Set down, character for character, everything in the records below from the line holding "Definition emax : Z := 1024." down to the line holding "Definition negzero : number", and no other line.

++++++++++

Lemma act_drive : act_preserves DriveDeactivation.
Proof.
  intros s c l base e es quiet failure owners next s' outs Hrun Hthread Hbase Hfinal Hquiet Hfail Hok. cbn [session_run] in Hrun.
  apply (numbers_ext _ _ (λ t, base t + 0)%nat) in Hok; [|by intros []]. unfold drive_locked in Hrun.
  destruct (DEACTIVATION_REQUESTED (se_flags s) && negb (REJECT_PENDING (se_flags s)) && se_connection s &&
    negb (CONNECTION_DEACTIVATION_SUBMITTED (se_flags s))) eqn:E.
  - injection Hrun as <- <- <-. rewrite !andb_true_iff, !negb_true_iff in E. destruct E as [[[Hq Hj] Hc] Hu]. open_session s e. fields. subst.
    assert (numbers_ok (mk_session refs state (mk_session_flags setup true true drained reported false) b true channel opened)
      (λ t, base t + tokens t [DeactivateConnection])%nat (mk_env connect ready sends rejects active attached drain) es quiet failure owners) as Hok'.
    { numbers; (done || lia). }
    clear Hok. shapes c l Hthread; settle_failure; (split; [|done]); apply silent_numbers, Hok'.
  - destruct (iree_net_session_try_finalize_locked s) as [fin s1] eqn:Ef.
    destruct (finalize_numbers _ _ _ _ _ _ _ _ _ Ef Hok) as [Hok' Hfin]. injection Hrun as <- <- <-.
    assert (numbers_ok s1 (λ t, base t + tokens t match (if fin then DriveFinalize else DriveNothing) with
        DriveNothing => [] | DriveConnection => [DeactivateConnection] | DriveFinalize => [CallDeactivated; Release] end)%nat e es quiet failure owners) as Hok''.
    { eapply numbers_ext; [|exact Hok']. intros t. cbn beta. destruct fin; lia. }
    destruct fin.
    + destruct (Hfin eq_refl) as [Hsetup Hnq]. shapes c l Hthread; settle_failure; try (by destruct (Hnq (Hquiet eq_refl)));
        try (split; [|done]; apply silent_numbers, Hok'').
      exfalso. specialize (Hbase TSetup). destruct Hok. rewrite Hsetup in *. cbn [tokens sum_list_with token_of b2n] in *. lia.
    + shapes c l Hthread; settle_failure; (split; [|done]); apply silent_numbers, Hok''.
Qed.

Lemma act_connection_deactivated : act_preserves OnConnectionDeactivated.
Proof.
  intros s c l base e es quiet failure owners next s' outs Hrun Hthread Hbase Hfinal Hquiet Hfail Hok. cbn [session_run] in Hrun.
  unfold connection_deactivated_locked in Hrun. destruct (iree_net_session_try_finalize_locked _) as [fin s1] eqn:Ef. injection Hrun as <- <- <-.
  shapes c l Hthread. settle_failure. cbn [foldl]. rewrite app_nil_r.
  assert (numbers_ok (with_flags set_connection_deactivated s) (λ t, base t + 0)%nat e es quiet failure owners) as Hok1.
  { assert (CONNECTION_DEACTIVATED (se_flags s) = false ∧ base TDrained = 0%nat ∧ en_drain e = DrainDone) as (Hd & Hb & He).
    { destruct Hok. cbn [token_of] in *. destruct (en_drain e); drains; cbn [b2n] in *; try lia.
      destruct (CONNECTION_DEACTIVATED (se_flags s)); cbn [b2n] in *; [lia|]. split_and!; (done || lia). }
    open_session s e. fields. subst. numbers; try done; try lia. intros Hs. destruct (no_deactivated0 Hs) as (? & ? & ? & _). done. }
  destruct (finalize_numbers _ _ _ _ _ _ _ _ _ Ef Hok1) as [Hok2 _]. split; [|by destruct fin].
  eapply numbers_ext; [|exact Hok2]. intros t. cbn beta. destruct fin; lia.
Qed.
(** * Teleoperation panel (src/src/App.jsx): velocity commands, clamping, e-stop

    The panel is one React component.  Its logic is a handful of event
    handlers that read and write a few hooks ([useState] values and
    [useRef] cells) and call [topic.publish] on a rosbridge topic.  The
    embedding below keeps that shape:

    - a JavaScript number is an IEEE 754 binary64 value ([spec_float] with
      precision 53 and maximal exponent 1024), so NaN, the infinities and the
      two zeros are all there;
    - the hooks the handlers touch are the fields of the record [State];
    - a handler is an [Action]: it maps a state to the next state and the
      list of calls it made to the outside ([topic.publish], [setTimeout],
      [ros.close]);
    - the user, the joystick widget, the rosbridge client and the timers
      drive the component through the events of [Event]. *)

From Stdlib Require Import ZArith Bool List String Lia.
From Stdlib Require Import Floats.SpecFloat.
Import ListNotations.

(** ** JavaScript numbers *)

Module Num.

Definition prec : Z := 53.
Definition emax : Z := 1024.

Definition number : Type := spec_float.

Definition NaN : number := S754_nan.
Definition zero : number := S754_zero false.
Definition negzero : number := S754_zero true.

(** The double nearest to an integer, and to a quotient of two integers:
    the value of a decimal literal such as [0.7]. *)
Definition ofZ (n : Z) : number := binary_normalize prec emax n 0 false.
Definition ratio (n d : Z) : number := SFdiv prec emax (ofZ n) (ofZ d).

++++++++++

> **Result**
Definition emax : Z := 1024.

Definition number : Type := spec_float.

Definition NaN : number := S754_nan.
Definition zero : number := S754_zero false.
Definition negzero : number := S754_zero true.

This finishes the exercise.